Problem details:
Transcribe the lines from the start of the data below through the line with "- A byte buffer", word for word and nothing more.

Recorded information:
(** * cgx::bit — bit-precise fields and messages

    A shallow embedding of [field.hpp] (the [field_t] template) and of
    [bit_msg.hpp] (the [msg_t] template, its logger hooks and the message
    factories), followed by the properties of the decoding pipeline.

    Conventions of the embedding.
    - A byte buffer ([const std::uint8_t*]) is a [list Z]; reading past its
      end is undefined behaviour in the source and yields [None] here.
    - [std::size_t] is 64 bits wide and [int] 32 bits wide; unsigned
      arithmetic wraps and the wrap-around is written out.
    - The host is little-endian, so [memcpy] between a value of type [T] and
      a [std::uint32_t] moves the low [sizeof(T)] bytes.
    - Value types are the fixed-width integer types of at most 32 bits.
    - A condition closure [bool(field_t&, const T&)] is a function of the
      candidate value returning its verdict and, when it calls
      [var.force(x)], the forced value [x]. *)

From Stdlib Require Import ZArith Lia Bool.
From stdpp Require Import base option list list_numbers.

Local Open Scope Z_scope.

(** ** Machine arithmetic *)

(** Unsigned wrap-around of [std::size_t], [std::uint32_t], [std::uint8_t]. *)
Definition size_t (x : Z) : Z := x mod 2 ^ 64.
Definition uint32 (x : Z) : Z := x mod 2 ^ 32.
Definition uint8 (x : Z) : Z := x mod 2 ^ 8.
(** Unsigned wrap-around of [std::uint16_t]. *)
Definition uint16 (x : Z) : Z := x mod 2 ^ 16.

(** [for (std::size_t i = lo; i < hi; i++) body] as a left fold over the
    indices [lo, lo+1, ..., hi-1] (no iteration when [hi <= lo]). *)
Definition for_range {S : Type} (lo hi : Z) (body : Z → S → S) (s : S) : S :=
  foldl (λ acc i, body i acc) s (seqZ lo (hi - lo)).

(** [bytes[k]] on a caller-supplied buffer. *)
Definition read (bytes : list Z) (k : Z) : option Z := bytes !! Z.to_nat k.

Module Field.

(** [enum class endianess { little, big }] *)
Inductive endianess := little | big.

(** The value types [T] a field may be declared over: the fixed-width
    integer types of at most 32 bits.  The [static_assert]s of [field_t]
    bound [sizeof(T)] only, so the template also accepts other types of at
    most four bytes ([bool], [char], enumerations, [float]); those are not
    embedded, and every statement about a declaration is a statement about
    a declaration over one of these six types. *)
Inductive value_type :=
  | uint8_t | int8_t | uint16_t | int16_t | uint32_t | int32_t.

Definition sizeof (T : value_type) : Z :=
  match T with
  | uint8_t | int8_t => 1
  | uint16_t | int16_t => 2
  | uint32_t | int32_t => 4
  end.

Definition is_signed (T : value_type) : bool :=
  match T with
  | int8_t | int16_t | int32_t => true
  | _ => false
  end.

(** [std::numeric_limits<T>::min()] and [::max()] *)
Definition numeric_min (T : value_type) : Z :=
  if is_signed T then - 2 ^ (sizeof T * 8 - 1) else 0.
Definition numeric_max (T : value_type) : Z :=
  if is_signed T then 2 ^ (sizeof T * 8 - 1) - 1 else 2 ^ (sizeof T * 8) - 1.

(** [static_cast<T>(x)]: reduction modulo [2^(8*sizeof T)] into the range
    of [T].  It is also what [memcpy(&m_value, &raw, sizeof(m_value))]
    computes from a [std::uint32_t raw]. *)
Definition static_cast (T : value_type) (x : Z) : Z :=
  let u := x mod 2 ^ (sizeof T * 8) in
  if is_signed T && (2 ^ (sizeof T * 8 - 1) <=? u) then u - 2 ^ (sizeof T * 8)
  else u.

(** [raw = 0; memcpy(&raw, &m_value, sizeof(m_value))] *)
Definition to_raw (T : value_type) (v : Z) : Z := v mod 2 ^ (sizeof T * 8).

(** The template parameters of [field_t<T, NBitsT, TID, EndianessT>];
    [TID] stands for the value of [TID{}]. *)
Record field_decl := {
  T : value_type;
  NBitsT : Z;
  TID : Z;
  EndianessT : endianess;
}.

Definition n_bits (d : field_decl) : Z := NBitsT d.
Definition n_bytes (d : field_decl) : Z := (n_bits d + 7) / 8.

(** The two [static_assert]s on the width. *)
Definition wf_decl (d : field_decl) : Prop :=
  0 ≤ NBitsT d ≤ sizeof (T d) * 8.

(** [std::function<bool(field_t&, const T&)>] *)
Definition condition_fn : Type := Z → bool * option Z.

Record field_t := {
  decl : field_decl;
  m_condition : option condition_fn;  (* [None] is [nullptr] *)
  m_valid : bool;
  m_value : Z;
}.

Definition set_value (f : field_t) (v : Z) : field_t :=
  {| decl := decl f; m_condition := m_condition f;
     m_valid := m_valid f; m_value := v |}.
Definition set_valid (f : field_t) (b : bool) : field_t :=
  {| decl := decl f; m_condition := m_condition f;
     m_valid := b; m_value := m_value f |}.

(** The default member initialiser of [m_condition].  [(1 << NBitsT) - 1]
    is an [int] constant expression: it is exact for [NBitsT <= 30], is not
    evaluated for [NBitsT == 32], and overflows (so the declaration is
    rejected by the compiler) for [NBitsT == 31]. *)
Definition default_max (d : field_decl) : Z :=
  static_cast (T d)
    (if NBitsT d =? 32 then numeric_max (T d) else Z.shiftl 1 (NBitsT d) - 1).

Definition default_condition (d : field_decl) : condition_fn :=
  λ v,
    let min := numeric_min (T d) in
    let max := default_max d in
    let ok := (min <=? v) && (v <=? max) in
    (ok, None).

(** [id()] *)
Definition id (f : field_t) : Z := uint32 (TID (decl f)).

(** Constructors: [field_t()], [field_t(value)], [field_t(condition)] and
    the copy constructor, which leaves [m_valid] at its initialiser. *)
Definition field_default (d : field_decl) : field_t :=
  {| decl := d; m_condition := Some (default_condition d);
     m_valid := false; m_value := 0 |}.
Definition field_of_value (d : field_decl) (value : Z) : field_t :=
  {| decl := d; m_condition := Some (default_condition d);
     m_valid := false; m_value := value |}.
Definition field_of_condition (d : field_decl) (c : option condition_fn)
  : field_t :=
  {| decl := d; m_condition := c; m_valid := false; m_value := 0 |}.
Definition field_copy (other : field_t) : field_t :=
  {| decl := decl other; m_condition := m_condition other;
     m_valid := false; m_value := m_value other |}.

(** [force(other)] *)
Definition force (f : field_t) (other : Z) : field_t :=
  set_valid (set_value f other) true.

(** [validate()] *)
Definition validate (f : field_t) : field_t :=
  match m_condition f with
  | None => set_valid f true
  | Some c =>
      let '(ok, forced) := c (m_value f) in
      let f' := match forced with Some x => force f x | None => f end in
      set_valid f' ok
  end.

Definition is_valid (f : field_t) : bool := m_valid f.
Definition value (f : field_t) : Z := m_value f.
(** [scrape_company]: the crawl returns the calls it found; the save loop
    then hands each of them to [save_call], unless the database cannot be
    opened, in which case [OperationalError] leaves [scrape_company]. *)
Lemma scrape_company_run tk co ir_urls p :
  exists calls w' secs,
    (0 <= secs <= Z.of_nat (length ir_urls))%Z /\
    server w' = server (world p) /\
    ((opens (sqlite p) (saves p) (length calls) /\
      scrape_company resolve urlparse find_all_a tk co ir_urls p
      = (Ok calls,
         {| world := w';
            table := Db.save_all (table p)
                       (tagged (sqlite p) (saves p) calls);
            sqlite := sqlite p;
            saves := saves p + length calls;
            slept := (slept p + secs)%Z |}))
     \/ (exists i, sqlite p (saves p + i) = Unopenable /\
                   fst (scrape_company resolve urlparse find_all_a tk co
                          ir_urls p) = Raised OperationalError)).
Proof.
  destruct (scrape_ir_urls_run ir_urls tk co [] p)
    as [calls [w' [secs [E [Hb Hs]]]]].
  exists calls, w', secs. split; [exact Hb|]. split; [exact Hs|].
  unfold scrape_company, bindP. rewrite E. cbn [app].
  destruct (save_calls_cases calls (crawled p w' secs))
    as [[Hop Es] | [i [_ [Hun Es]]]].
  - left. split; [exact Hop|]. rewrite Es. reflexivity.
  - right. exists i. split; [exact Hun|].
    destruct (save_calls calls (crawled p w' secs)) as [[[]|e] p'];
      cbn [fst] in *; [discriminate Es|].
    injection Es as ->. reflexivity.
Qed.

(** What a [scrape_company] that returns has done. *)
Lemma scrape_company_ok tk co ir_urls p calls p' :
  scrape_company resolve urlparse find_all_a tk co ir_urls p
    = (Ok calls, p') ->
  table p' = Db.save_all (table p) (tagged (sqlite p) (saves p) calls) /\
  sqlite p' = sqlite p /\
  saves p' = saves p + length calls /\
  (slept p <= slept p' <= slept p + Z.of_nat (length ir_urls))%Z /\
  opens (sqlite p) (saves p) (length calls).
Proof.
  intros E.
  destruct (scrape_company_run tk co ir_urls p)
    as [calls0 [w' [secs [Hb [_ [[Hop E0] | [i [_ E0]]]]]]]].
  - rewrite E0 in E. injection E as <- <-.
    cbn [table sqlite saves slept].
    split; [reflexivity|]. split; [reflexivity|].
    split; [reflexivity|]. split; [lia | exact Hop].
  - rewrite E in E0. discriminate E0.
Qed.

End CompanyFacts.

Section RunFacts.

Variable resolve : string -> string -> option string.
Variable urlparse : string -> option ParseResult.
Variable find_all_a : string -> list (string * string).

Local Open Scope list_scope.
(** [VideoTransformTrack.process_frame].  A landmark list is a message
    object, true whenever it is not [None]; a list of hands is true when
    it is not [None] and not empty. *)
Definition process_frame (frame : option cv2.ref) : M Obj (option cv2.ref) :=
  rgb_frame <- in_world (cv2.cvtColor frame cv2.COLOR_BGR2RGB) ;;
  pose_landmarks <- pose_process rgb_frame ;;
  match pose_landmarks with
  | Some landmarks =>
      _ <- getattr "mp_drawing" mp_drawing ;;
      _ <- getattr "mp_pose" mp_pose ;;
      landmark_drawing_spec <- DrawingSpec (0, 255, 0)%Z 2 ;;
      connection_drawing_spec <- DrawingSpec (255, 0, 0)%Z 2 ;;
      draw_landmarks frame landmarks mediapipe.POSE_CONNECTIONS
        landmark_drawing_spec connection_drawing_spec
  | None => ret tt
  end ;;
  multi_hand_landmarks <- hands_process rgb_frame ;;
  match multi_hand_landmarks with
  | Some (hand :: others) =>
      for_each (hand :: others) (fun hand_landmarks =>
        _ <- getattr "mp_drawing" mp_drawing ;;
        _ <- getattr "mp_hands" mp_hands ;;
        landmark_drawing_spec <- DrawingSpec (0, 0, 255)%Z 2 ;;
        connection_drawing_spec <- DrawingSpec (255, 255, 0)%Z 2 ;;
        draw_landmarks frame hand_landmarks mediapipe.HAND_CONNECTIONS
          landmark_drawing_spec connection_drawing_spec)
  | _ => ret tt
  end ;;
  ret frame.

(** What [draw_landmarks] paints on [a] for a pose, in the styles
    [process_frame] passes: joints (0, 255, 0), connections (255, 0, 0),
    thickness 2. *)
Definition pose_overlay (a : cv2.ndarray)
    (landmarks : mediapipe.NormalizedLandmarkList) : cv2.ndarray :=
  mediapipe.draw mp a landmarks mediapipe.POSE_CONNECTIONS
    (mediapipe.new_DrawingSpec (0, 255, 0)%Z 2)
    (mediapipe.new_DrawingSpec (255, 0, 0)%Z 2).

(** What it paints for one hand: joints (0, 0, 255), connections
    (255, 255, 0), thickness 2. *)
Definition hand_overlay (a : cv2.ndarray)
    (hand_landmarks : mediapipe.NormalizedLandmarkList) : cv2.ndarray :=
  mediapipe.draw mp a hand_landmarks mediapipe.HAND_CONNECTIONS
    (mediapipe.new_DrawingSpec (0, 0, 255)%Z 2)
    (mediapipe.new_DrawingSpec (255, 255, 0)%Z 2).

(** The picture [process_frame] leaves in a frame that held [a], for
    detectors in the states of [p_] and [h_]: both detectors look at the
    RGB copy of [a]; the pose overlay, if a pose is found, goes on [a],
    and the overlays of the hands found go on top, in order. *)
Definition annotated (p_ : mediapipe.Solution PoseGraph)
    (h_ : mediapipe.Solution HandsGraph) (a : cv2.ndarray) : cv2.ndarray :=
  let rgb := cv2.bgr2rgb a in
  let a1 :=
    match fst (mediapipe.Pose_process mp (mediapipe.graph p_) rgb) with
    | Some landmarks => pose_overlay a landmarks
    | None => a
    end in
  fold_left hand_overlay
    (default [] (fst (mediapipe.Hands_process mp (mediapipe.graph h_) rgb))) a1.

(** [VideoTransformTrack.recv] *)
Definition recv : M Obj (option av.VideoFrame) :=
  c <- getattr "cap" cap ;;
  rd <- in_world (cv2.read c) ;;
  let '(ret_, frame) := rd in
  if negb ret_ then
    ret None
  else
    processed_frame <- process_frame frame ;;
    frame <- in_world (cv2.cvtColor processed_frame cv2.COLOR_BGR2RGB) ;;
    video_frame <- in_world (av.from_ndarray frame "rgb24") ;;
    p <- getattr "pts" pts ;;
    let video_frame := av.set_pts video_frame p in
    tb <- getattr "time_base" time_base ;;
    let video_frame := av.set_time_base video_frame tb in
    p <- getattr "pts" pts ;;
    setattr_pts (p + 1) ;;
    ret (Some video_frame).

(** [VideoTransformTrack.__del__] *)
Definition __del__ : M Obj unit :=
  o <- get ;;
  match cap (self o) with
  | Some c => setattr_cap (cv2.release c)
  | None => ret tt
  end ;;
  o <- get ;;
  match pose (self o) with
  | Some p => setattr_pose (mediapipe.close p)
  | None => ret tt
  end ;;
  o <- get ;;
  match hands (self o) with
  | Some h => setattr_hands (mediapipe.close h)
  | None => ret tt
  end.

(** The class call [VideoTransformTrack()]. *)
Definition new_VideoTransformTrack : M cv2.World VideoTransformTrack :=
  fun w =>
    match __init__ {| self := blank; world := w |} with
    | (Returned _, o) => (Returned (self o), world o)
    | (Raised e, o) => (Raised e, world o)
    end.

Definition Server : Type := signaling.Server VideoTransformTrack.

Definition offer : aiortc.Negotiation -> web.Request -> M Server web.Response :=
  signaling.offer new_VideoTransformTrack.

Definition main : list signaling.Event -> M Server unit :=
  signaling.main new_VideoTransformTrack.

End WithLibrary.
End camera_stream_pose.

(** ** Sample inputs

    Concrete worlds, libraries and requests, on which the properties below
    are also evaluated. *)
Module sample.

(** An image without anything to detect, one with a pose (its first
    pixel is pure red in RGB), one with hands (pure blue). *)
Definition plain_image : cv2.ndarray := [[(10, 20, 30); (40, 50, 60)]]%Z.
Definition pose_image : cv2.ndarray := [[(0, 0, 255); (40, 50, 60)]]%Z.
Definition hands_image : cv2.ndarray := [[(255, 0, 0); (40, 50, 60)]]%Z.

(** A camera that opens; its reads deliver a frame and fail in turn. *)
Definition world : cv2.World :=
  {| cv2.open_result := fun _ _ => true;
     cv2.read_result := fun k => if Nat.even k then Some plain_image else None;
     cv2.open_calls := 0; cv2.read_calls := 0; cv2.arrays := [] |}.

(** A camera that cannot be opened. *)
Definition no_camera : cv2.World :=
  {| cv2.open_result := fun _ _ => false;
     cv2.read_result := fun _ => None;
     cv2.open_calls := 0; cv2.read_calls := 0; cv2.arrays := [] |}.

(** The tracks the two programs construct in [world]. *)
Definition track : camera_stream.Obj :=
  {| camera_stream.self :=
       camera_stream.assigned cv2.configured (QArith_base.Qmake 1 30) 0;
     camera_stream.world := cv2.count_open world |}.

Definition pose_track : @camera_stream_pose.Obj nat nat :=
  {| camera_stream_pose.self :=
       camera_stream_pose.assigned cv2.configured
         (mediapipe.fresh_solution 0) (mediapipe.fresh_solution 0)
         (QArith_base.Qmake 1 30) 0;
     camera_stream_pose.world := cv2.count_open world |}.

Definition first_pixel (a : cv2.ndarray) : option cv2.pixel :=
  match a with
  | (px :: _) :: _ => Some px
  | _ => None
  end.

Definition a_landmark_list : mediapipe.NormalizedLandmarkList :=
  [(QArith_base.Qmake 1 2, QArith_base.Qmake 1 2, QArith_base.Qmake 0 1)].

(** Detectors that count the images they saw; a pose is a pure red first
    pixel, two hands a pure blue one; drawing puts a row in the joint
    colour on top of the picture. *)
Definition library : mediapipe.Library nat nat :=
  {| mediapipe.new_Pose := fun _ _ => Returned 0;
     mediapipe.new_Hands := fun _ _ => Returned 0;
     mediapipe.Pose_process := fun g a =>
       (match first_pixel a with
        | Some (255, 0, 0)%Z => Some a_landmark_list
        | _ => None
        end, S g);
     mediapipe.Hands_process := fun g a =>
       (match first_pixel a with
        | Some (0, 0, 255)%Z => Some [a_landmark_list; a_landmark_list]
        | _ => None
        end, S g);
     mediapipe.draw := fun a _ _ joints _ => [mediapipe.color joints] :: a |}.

Task answer:
(** * cgx::bit — bit-precise fields and messages

    A shallow embedding of [field.hpp] (the [field_t] template) and of
    [bit_msg.hpp] (the [msg_t] template, its logger hooks and the message
    factories), followed by the properties of the decoding pipeline.

    Conventions of the embedding.
    - A byte buffer ([const std::uint8_t*]) is a [list Z]; reading past its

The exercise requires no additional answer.